━━━ Provided records
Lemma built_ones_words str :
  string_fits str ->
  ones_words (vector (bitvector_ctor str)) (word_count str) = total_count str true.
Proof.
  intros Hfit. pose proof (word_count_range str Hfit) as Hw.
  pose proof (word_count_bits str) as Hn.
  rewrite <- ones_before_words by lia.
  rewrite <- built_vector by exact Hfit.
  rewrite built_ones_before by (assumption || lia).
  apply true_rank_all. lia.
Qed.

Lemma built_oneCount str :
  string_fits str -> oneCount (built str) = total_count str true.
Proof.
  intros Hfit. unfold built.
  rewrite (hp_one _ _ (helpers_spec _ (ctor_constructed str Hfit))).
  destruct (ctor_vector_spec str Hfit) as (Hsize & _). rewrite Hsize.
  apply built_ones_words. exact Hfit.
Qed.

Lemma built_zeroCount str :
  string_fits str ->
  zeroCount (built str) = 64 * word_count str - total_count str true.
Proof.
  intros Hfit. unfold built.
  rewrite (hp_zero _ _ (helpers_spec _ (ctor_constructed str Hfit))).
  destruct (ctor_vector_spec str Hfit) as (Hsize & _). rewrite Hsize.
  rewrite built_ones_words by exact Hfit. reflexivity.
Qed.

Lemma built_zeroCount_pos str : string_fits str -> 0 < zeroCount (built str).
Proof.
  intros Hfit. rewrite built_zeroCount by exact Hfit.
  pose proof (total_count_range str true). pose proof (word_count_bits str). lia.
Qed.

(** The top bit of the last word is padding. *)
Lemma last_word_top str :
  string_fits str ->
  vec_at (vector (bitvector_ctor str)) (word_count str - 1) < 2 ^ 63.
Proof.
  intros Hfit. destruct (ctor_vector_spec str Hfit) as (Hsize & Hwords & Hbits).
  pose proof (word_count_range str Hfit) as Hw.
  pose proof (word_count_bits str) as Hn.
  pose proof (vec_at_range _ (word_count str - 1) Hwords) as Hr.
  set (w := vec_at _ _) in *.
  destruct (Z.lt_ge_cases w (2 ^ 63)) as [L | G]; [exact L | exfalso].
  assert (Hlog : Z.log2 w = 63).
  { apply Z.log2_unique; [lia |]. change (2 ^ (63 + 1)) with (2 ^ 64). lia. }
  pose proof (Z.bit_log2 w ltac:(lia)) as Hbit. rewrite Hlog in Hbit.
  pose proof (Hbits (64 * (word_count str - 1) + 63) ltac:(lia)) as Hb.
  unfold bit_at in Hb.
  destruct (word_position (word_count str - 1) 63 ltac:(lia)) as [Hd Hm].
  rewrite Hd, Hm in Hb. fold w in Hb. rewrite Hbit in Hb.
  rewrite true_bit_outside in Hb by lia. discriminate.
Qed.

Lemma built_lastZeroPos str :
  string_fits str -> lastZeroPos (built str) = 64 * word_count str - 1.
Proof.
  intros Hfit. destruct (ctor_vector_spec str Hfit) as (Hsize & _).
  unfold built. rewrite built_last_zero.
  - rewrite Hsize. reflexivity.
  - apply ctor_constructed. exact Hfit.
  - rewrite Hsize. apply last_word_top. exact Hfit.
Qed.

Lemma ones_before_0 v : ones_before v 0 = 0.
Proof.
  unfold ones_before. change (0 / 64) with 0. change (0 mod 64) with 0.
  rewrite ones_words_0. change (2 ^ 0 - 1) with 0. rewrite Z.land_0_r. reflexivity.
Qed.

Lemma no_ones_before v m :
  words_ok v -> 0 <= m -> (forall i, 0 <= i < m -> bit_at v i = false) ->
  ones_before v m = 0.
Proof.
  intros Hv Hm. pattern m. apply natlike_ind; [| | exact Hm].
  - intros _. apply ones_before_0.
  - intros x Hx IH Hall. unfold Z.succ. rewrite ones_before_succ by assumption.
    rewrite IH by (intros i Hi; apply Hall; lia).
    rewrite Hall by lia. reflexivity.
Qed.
━━━━━━
━━━ Provided records
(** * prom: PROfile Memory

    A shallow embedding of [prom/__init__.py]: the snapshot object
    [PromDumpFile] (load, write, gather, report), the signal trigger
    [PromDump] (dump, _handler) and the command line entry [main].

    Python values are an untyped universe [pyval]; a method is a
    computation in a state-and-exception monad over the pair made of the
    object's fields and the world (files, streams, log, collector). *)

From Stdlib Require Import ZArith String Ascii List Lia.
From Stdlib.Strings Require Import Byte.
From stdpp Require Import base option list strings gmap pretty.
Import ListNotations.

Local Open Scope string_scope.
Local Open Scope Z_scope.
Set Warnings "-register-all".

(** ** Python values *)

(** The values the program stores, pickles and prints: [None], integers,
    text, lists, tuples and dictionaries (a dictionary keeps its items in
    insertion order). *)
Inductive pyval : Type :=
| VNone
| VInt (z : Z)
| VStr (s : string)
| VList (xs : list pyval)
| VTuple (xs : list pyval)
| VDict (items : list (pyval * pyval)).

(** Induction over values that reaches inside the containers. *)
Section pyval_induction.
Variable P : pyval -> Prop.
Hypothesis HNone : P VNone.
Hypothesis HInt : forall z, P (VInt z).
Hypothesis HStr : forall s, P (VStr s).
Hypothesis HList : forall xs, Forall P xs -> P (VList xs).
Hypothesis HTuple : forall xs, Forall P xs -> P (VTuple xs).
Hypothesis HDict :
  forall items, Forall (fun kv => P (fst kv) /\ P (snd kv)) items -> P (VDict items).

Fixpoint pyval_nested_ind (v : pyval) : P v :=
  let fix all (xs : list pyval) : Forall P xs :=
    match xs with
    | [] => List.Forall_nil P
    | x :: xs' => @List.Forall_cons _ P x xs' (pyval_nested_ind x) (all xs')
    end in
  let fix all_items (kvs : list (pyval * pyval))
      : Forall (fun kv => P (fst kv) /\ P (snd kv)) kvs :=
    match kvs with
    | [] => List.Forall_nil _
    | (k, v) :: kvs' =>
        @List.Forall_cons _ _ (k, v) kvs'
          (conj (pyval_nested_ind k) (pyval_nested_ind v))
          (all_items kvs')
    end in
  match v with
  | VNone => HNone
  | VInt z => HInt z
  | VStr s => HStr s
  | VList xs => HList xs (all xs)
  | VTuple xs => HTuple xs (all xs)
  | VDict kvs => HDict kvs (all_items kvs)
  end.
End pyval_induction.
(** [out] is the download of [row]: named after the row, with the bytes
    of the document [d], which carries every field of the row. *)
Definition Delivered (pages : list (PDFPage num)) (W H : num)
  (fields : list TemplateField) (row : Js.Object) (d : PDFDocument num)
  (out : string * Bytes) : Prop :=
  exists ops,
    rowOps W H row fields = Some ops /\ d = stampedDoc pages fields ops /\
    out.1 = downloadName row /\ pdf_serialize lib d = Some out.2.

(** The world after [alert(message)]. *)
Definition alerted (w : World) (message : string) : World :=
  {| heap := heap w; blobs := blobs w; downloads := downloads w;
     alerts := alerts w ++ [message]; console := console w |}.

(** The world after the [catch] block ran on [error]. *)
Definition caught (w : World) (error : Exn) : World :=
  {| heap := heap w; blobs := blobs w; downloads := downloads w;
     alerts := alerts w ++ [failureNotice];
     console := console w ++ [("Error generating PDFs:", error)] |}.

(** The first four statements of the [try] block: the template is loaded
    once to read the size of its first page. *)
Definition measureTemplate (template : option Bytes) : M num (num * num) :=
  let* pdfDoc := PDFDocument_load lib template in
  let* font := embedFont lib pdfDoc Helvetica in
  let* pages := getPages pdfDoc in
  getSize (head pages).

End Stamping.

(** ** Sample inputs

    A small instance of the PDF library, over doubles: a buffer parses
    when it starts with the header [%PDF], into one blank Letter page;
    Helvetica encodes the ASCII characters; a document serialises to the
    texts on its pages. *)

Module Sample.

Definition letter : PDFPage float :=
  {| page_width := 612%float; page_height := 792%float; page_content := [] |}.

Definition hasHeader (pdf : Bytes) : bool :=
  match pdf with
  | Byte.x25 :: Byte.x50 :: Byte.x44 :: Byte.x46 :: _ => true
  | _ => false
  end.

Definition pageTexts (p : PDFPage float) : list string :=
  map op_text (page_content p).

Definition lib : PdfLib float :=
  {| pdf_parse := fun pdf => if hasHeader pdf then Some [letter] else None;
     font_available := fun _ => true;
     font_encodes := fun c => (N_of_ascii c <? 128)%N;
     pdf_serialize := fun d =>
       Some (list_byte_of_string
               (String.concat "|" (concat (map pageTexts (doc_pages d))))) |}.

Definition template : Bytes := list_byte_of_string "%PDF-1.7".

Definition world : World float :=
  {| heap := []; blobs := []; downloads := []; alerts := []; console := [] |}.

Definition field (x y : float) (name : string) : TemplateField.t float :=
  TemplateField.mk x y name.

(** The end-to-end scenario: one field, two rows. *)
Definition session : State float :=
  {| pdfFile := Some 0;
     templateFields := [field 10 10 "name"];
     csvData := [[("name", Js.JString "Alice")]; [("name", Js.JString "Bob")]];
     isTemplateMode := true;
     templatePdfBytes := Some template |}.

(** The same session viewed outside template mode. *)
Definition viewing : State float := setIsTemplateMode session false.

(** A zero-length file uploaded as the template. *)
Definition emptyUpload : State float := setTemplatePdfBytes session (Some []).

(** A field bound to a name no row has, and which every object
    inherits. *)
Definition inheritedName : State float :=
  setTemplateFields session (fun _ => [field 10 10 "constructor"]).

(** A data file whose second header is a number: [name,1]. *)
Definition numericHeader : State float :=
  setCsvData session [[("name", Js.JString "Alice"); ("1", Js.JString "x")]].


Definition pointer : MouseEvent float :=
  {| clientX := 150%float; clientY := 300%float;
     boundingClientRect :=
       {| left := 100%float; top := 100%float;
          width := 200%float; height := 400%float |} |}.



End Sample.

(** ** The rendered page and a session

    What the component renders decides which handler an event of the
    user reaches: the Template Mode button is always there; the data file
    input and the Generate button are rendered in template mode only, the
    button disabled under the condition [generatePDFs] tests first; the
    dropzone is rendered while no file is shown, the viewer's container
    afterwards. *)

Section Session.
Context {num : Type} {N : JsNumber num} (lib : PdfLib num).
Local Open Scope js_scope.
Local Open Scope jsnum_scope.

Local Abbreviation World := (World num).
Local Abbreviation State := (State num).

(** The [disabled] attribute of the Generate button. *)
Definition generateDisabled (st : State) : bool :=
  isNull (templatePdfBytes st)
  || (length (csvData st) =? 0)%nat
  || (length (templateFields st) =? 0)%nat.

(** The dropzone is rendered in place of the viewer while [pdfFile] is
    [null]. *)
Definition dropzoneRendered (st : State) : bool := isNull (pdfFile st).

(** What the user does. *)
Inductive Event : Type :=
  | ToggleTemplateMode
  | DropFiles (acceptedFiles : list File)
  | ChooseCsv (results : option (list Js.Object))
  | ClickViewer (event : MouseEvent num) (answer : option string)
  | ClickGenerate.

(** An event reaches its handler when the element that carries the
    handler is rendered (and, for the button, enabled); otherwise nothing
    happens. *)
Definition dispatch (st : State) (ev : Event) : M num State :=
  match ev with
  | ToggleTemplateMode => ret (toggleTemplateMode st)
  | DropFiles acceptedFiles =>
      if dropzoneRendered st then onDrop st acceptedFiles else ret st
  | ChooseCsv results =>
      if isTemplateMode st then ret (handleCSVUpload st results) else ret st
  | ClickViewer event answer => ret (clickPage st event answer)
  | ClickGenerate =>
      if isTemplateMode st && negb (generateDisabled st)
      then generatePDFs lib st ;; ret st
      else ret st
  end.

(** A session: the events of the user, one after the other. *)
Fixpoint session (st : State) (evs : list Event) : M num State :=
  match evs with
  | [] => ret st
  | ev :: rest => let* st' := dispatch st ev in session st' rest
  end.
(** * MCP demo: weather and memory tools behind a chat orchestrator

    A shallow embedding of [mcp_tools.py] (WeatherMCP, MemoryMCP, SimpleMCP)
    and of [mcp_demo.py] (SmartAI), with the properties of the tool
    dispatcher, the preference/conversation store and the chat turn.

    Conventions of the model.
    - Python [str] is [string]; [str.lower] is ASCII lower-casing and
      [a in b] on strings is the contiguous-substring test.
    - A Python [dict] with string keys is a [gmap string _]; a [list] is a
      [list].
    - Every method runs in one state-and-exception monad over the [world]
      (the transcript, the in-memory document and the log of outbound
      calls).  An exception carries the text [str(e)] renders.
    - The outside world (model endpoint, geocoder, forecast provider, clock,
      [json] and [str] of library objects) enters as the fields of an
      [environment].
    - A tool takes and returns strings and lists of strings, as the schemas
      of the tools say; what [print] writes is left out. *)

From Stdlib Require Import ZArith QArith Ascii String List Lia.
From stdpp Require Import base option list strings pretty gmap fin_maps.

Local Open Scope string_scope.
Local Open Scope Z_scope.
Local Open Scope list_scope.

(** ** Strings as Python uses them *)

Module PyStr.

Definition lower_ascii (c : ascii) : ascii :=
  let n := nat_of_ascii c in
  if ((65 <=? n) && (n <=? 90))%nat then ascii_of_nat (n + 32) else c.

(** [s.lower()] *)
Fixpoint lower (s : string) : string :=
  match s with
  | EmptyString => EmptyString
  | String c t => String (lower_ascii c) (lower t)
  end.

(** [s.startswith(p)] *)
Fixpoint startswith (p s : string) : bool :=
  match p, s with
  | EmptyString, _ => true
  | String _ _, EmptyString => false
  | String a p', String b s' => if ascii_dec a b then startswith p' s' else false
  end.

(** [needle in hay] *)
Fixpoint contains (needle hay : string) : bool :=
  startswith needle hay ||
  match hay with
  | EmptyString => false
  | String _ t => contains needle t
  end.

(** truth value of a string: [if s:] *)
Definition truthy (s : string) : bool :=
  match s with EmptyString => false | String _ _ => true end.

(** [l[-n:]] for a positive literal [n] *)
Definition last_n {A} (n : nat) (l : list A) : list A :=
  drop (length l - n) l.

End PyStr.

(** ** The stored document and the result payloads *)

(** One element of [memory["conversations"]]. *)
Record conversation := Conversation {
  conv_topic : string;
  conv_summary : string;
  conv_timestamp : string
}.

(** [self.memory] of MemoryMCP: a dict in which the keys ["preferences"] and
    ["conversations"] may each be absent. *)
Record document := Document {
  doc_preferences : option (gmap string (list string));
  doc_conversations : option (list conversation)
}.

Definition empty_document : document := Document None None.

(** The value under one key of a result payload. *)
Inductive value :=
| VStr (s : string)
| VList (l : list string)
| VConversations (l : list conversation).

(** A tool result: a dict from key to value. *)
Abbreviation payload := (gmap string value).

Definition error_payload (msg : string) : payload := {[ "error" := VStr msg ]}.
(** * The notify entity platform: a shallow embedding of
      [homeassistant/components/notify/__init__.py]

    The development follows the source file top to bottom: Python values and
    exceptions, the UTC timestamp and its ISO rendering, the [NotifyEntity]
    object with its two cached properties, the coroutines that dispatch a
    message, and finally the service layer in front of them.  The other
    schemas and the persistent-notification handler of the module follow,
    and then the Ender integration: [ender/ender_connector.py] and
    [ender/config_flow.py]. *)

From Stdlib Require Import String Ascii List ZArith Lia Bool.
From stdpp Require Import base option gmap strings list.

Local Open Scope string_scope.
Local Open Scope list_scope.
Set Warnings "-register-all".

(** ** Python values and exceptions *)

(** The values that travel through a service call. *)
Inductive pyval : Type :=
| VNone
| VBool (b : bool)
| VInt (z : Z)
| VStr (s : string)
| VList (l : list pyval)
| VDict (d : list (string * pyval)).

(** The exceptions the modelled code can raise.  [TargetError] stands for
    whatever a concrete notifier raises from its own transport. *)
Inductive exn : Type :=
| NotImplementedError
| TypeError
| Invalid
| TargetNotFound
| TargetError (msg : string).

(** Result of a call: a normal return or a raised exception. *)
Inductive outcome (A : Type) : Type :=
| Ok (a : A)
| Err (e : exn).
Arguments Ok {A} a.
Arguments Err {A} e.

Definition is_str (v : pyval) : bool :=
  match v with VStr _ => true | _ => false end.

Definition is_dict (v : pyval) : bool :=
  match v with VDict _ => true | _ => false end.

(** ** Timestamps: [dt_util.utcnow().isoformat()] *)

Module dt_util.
━━━━━━
━━━ Provided records
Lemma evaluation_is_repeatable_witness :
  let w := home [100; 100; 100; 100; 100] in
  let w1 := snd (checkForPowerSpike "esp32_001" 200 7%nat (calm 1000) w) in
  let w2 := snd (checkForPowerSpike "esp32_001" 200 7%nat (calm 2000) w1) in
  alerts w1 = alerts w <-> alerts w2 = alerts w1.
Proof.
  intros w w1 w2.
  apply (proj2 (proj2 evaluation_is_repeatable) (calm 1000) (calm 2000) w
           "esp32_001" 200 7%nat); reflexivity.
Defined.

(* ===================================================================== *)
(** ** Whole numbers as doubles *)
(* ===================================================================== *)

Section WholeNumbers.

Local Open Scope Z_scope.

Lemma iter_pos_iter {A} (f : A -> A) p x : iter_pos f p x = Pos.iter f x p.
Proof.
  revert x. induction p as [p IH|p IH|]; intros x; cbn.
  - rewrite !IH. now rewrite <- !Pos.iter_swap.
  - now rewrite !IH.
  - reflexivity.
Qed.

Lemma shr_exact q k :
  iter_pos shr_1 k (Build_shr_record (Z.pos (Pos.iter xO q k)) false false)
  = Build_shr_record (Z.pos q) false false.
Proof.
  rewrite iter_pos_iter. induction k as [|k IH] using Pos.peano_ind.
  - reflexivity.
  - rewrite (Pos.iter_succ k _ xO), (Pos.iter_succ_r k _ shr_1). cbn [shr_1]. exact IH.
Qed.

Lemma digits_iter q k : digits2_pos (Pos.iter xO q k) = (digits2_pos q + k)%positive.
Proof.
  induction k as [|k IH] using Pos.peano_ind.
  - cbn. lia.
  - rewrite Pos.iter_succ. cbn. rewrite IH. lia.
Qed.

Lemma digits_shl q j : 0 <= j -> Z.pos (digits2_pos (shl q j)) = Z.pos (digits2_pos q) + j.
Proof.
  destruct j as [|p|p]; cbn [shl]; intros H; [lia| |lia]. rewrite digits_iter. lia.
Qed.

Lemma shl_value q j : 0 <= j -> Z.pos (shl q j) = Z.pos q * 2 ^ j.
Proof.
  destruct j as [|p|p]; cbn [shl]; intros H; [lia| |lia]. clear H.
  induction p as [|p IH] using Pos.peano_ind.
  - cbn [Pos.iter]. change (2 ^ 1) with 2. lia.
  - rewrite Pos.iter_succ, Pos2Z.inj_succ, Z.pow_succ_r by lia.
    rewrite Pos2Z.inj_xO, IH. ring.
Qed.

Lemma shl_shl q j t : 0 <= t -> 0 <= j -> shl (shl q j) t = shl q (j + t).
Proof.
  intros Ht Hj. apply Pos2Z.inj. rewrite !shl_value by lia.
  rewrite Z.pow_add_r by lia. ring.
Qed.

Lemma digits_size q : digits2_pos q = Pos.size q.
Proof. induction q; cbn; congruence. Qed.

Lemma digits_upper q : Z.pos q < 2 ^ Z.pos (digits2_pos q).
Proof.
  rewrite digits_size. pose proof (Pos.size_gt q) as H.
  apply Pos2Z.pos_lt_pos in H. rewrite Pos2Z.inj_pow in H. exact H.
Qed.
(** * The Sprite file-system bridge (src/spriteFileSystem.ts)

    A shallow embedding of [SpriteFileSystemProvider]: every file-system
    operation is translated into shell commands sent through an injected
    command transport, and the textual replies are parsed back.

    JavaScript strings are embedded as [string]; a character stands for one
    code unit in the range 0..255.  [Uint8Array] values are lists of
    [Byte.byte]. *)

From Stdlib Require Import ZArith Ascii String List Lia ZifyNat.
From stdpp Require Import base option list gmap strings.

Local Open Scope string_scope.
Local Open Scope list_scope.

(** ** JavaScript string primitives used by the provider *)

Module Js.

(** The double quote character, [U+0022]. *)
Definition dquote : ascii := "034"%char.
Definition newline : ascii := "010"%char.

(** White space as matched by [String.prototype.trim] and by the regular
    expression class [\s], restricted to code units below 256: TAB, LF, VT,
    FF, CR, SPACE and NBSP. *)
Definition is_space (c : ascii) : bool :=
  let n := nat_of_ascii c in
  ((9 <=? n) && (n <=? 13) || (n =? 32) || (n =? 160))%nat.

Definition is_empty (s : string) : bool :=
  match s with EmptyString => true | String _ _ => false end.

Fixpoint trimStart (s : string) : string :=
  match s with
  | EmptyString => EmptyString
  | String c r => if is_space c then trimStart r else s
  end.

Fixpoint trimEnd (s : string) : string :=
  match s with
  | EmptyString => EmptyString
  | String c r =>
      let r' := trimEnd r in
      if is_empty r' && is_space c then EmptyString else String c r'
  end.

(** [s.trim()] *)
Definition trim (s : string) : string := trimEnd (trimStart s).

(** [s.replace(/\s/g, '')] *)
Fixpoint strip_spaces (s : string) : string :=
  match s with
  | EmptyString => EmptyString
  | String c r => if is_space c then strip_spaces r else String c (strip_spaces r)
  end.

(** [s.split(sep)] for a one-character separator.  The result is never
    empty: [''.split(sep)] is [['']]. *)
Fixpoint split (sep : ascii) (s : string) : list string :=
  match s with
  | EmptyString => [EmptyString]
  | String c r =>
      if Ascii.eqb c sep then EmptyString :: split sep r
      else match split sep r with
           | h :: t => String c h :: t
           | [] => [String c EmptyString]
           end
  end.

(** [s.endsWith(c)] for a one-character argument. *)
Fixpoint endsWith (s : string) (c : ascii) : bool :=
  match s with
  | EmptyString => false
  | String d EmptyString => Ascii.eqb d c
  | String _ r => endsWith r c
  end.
━━━━━━
→ **Activity**: Reproduce, word for word and in full, only the lines above that start at the line with "rewrite <- ones_before_words by lia." and run through the line with "intros Hfit. rewrite", both ends included.

→ **Exercise solution**:
  rewrite <- ones_before_words by lia.
  rewrite <- built_vector by exact Hfit.
  rewrite built_ones_before by (assumption || lia).
  apply true_rank_all. lia.
Qed.

Lemma built_oneCount str :
  string_fits str -> oneCount (built str) = total_count str true.
Proof.
  intros Hfit. unfold built.
  rewrite (hp_one _ _ (helpers_spec _ (ctor_constructed str Hfit))).
  destruct (ctor_vector_spec str Hfit) as (Hsize & _). rewrite Hsize.
  apply built_ones_words. exact Hfit.
Qed.

Lemma built_zeroCount str :
  string_fits str ->
  zeroCount (built str) = 64 * word_count str - total_count str true.
Proof.
  intros Hfit. unfold built.
  rewrite (hp_zero _ _ (helpers_spec _ (ctor_constructed str Hfit))).
  destruct (ctor_vector_spec str Hfit) as (Hsize & _). rewrite Hsize.
  rewrite built_ones_words by exact Hfit. reflexivity.
Qed.

Lemma built_zeroCount_pos str : string_fits str -> 0 < zeroCount (built str).
Proof.
  intros Hfit. rewrite built_zeroCount by exact Hfit.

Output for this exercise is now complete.